Trouble with Sirefef- AO [Rtk] and ZAccess [Solved]


  • This topic is locked This topic is locked

#1
jh25

jh25

    Member

  • Member
  • PipPip
  • 13 posts
Hey everyone,
I've had a bit of an issue - my avast antivirus kept detecting 'sirefef AO' and something similar (also 'sirefef') every few minutes and would say it moved it to the chest, but it kept popping back up. I'm no computer expert but I've run Malwarebytes Anti Malware which said it found and quarantined four infected files, including RootKit.0Access, but I'm not sure if that's fixed the problem. Any help'd be much appreciated!
Thanks heaps,
James

Attached Files


  • 0

Advertisements


#2
jeffce

jeffce

    Trusted Helper

  • Malware Removal
  • 216 posts
  • MVP
Hi and Welcome!! :) My name is Jeff. I would be more than happy to take a look at your malware results logs and help you with solving any malware problems you might have. Logs can take a while to research, so please be patient and know that I am working hard to get you a clean and functional system back in your hands. I'd be grateful if you would note the following:
  • I will be working on your Malware issues, this may or may not, solve other issues you have with your machine.
  • The fixes are specific to your problem and should only be used for the issues on this machine.
  • Please continue to review my answers until I tell you your machine appears to be clear. Absence of symptoms does not mean that everything is clear.
  • It's often worth reading through these instructions and printing them for ease of reference.
  • If you don't know or understand something, please don't hesitate to say or ask!! It's better to be sure and safe than sorry.
  • Please reply to this thread. Do not start a new topic.

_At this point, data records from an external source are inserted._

(* ===== verification/Startup.v ===== *)
(** * Starting up

    [cache_fingerprint] of [src/config/fingerprint.rs] and [AppState::new] of
    [src/server.rs]: the persisted caches are loaded under the configuration's
    fingerprint, the snapshot is built, and the kernel sets are filled again from the
    cached answers. *)

From stdpp Require Import gmap strings.
From S2P Require Import Prelude Order Hasher DnsName DnsQuery Utf8 DnsQname DnsRecords DnsEdns Ecs DnsMessage DnsBuilder Persist CacheMap Cache CacheKey CacheCorrect CachePersist VerdictCache IpRange RustStr Domain IpParse RankBitmap Mrs Ruleset RouteIndex RouteCorrect Router Resolver ResolverCorrect Upstream UpstreamUrl ConfigServers ConfigParse Config ConfigCorrect ServerBuild ServerBuildCorrect Netlink Ipset.

(** ** The fingerprint *)

(** What [write_sep] absorbs: not a byte. *)
Definition SEP : Z := 0x00FFFF00.

Lemma write_sep_symbol h : Fnv1a.write_sep h = Fnv1a.write h [SEP].
Proof. reflexivity. Qed.

Section fingerprint.
(** The derived [Debug] texts, and size and modification time (in nanoseconds, when
    known) of a file. *)
Variables (debug_spec : ServerSpec -> list Z) (debug_matcher : list RuleMatcher -> list Z).
Variable metadata : list Z -> option (option Z * Z).

Definition feed_server (s : list Z * ServerSpec) : list Z := fst s ++ [SEP] ++ debug_spec (snd s) ++ [SEP].

(** One side of an address matcher, in sorted order. *)
Definition feed_tags (tags : list (list Z)) : list Z := concat ((fun t => t ++ [SEP]) <$> sort_names tags).

Definition feed_action (a : RuleFilterActionSpec) : list Z :=
  match a with ActAccept => lit "accept" | ActDrop => lit "drop" | ActForward n => lit "forward" ++ n end.

Definition feed_filter (f : RuleFilterSpec) : list Z :=
  feed_tags (ai_include (fl_answer_ip f)) ++ [SEP] ++ feed_tags (ai_exclude (fl_answer_ip f)) ++ [SEP] ++
  concat (to_le 2 <$> fl_response_type f) ++ [SEP] ++ fl_response_rcode f ++ [SEP] ++ concat (to_le 2 <$> fl_response_qclass f) ++ [SEP] ++
  feed_action (fl_action f) ++ [SEP].

Definition feed_policy (p : option RuleCachePolicy) : list Z :=
  match p with
  | Some p => [if rule_skip p then 1%Z else 0%Z] ++ to_le 4 (default 0%Z (rule_min_ttl p)) ++ to_le 4 (default 0%Z (rule_max_ttl p))
  | None => []
  end.

Definition feed_rule (r : RuleSpec) : list Z :=
  ru_server r ++ [SEP] ++ debug_matcher (ru_matcher r) ++ [SEP] ++ concat (feed_filter <$> ru_filters r) ++ [SEP] ++ feed_policy (ru_cache_policy r) ++ [SEP].

Definition feed_fallback (t : FallbackTarget) : list Z :=
  match t with
  | LastRule => lit "last-rule"
  | ToServer n => lit "server" ++ n
  | Dual primary secondary m => lit "none" ++ primary ++ secondary ++ feed_tags (ai_include m) ++ [SEP] ++ feed_tags (ai_exclude m)
  end.

Definition feed_ruleset (s : RuleSetSpec) : list Z :=
  spec_tag s ++ [match spec_format s with FormatText => 0 | FormatMrs => 1 end; match spec_behavior s with BehaviorDomain => 0 | BehaviorIpCidr => 1 end]%Z ++
  spec_path s ++
  match metadata (spec_path s) with
  | Some (mtime, len) => to_le 8 (wrap 64 (default 0%Z mtime)) ++ to_le 8 len
  | None => []
  end ++ [SEP].

(** Everything written to the hash, in order. *)
Definition feed_front (c : Config) : list Z :=
  concat (feed_server <$> cf_servers c) ++ [SEP] ++ concat (feed_rule <$> cf_rules c) ++ feed_fallback (fb_target (cf_fallback c)) ++ [SEP].

Definition feed_back (c : Config) : list Z :=
  [SEP] ++ to_le 4 (cf_cache_min_ttl c) ++ to_le 4 (cf_cache_max_ttl c) ++ [SEP] ++ concat (feed_ruleset <$> cf_ruleset_specs c).

Definition fingerprint_feed (c : Config) : list Z :=
  feed_front c ++ (if fb_noip_as_primary_ip (cf_fallback c) then 1 else 0)%Z :: feed_back c.

Definition cache_fingerprint (c : Config) : Z := Fnv1a.finish (Fnv1a.write Fnv1a.new (fingerprint_feed c)).
End fingerprint.

(** ** The state at start *)

Section new.
Context {Regex : Type} `{!RegexEngine Regex}.
Context {CS : Type} `{!CacheMap CS Z Entry} {VS : Type} `{!CacheMap VS (list Z) VerdictEntry}.
Context (pool_new : list Z -> list UpstreamEndpoint -> option nat) (zstd : list Z -> option (list Z)) (watch_path : list Z -> list Z).
Context (fingerprint : Config -> Z) (has_interval : SetName -> bool).

(** The closure given to [for_each_rule_entry]: the addresses of a cached answer go to the
    filter that would have accepted it. *)
Definition restore_entry (hot : HotState (Regex := Regex)) (filter_ips : gmap (nat * nat) (list IpAddr)) (entry : Z * list Z * nat)
    : outcome (gmap (nat * nat) (list IpAddr)) :=
  let '(rule_id, packet, question_end) := entry in
  match hs_rules hot !! Z.to_nat rule_id with
  | None => Ret filter_ips
  | Some rule =>
      let! m := first_filter 0 (r_filters rule) (hs_ruleset hot) packet question_end in
      match m with
      | Some (filter_idx, f) =>
          match rf_action f with
          | Accept =>
              let! ips := answer_ips packet question_end in
              Ret (if decide (ips = []) then filter_ips
                   else <[(Z.to_nat rule_id, filter_idx) := default [] (filter_ips !! (Z.to_nat rule_id, filter_idx)) ++ ips]> filter_ips)
          | _ => Ret filter_ips
          end
      | None => Ret filter_ips
      end
  end.

Fixpoint restore_sets (hot : HotState (Regex := Regex)) (entries : list (Z * list Z * nat)) (filter_ips : gmap (nat * nat) (list IpAddr))
    : outcome (gmap (nat * nat) (list IpAddr)) :=
  match entries with
  | [] => Ret filter_ips
  | e :: entries => let! filter_ips := restore_entry hot filter_ips e in restore_sets hot entries filter_ips
  end.

Inductive start_error := SetsRefused (e : set_error) | StartRefused (e : build_error).

(** The persisted DNS cache, when there is one; a file that does not load leaves what was
    read before the error. *)
Definition start_cache (fs : list Z -> option (list Z)) (c : Config) (now_unix now_instant : Z) : outcome (DnsCache CS) :=
  let cache := cache_new (mkCacheConfig (cf_cache_size c) (cf_cache_min_ttl c) (cf_cache_max_ttl c)) in
  match cf_cache_persist_path c with
  | None => Ret cache
  | Some path =>
      match fs path with
      | None => Ret cache
      | Some file => let! (cache, _) := load_from_file cache file (fingerprint c) now_unix now_instant in Ret cache
      end
  end.

Definition start_verdicts (fs : list Z -> option (list Z)) (c : Config) (now_unix : Z) : VerdictCache VS :=
  let verdicts := verdict_new (cf_verdict_cache c) in
  match cf_cache_persist_path c with
  | None => verdicts
  | Some path =>
      match fs (persist_path_for path) with
      | None => verdicts
      | Some file => fst (verdict_load verdicts file (fingerprint c) now_unix)
      end
  end.

(** [AppState::new], with the kernel-set manager next to the state. *)
Definition app_new (fs : list Z -> option (list Z)) (c : Config) (now_unix now_instant now : Z)
    : outcome (result start_error (AppState Regex CS VS * option IpSetManager)) :=
  let! cache := start_cache fs c now_unix now_instant in
  let* ipset := Ret (match cf_ipset c with
                     | None => Ok None
                     | Some rules => match manager_new rules has_interval with Ok m => Ok (Some m) | Err e => Err (SetsRefused e) end
                     end) in
  let verdicts := start_verdicts fs c now_unix in
  let! r := build_hot_state pool_new zstd watch_path fs c cache 0 in
  match r with
  | Err e => Ret (Err (StartRefused e))
  | Ok sn =>
      let! ipset := match ipset with
                    | None => Ret None
                    | Some m =>
                        let! filter_ips := restore_sets (sn_hot sn) (for_each_rule_entry cache now) ∅ in
                        Ret (Some (foldl (fun m p => add_filter_ips m (fst (fst p)) (snd (fst p)) (snd p)) m (map_to_list filter_ips)))
                    end in
      Ret (Ok (mkApp sn cache verdicts reload_stats_new, ipset))
  end.
End new.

IMPORTANT NOTE : Please do not delete anything unless instructed to.
DO NOT use any TOOLS such as Combofix or HijackThis fixes without supervision.
Doing so could make your system inoperable and could require a full reinstall of your OS losing all your programs and data.


Vista and Windows 7 users:
These tools MUST be run from the executable (.exe) every time you run them
with Admin Rights (Right click, choose "Run as Administrator")


Stay with this topic until I give you the all clean post.
---------

**WARNING**Unfortunately one or more of the infections I have identified are Backdoor Trojans, IRCBots or other Malware capable of stealing very important information. You need to stop using all Internet Banking sites, change passwords to all sites with sensitive information from a clean computer and phone your bank to inform them that you may be a victim of identify theft. More often than not, we advise users that a full reinstallation of their Operating System is the only way to ensure that their computer will ever be 100% clean again.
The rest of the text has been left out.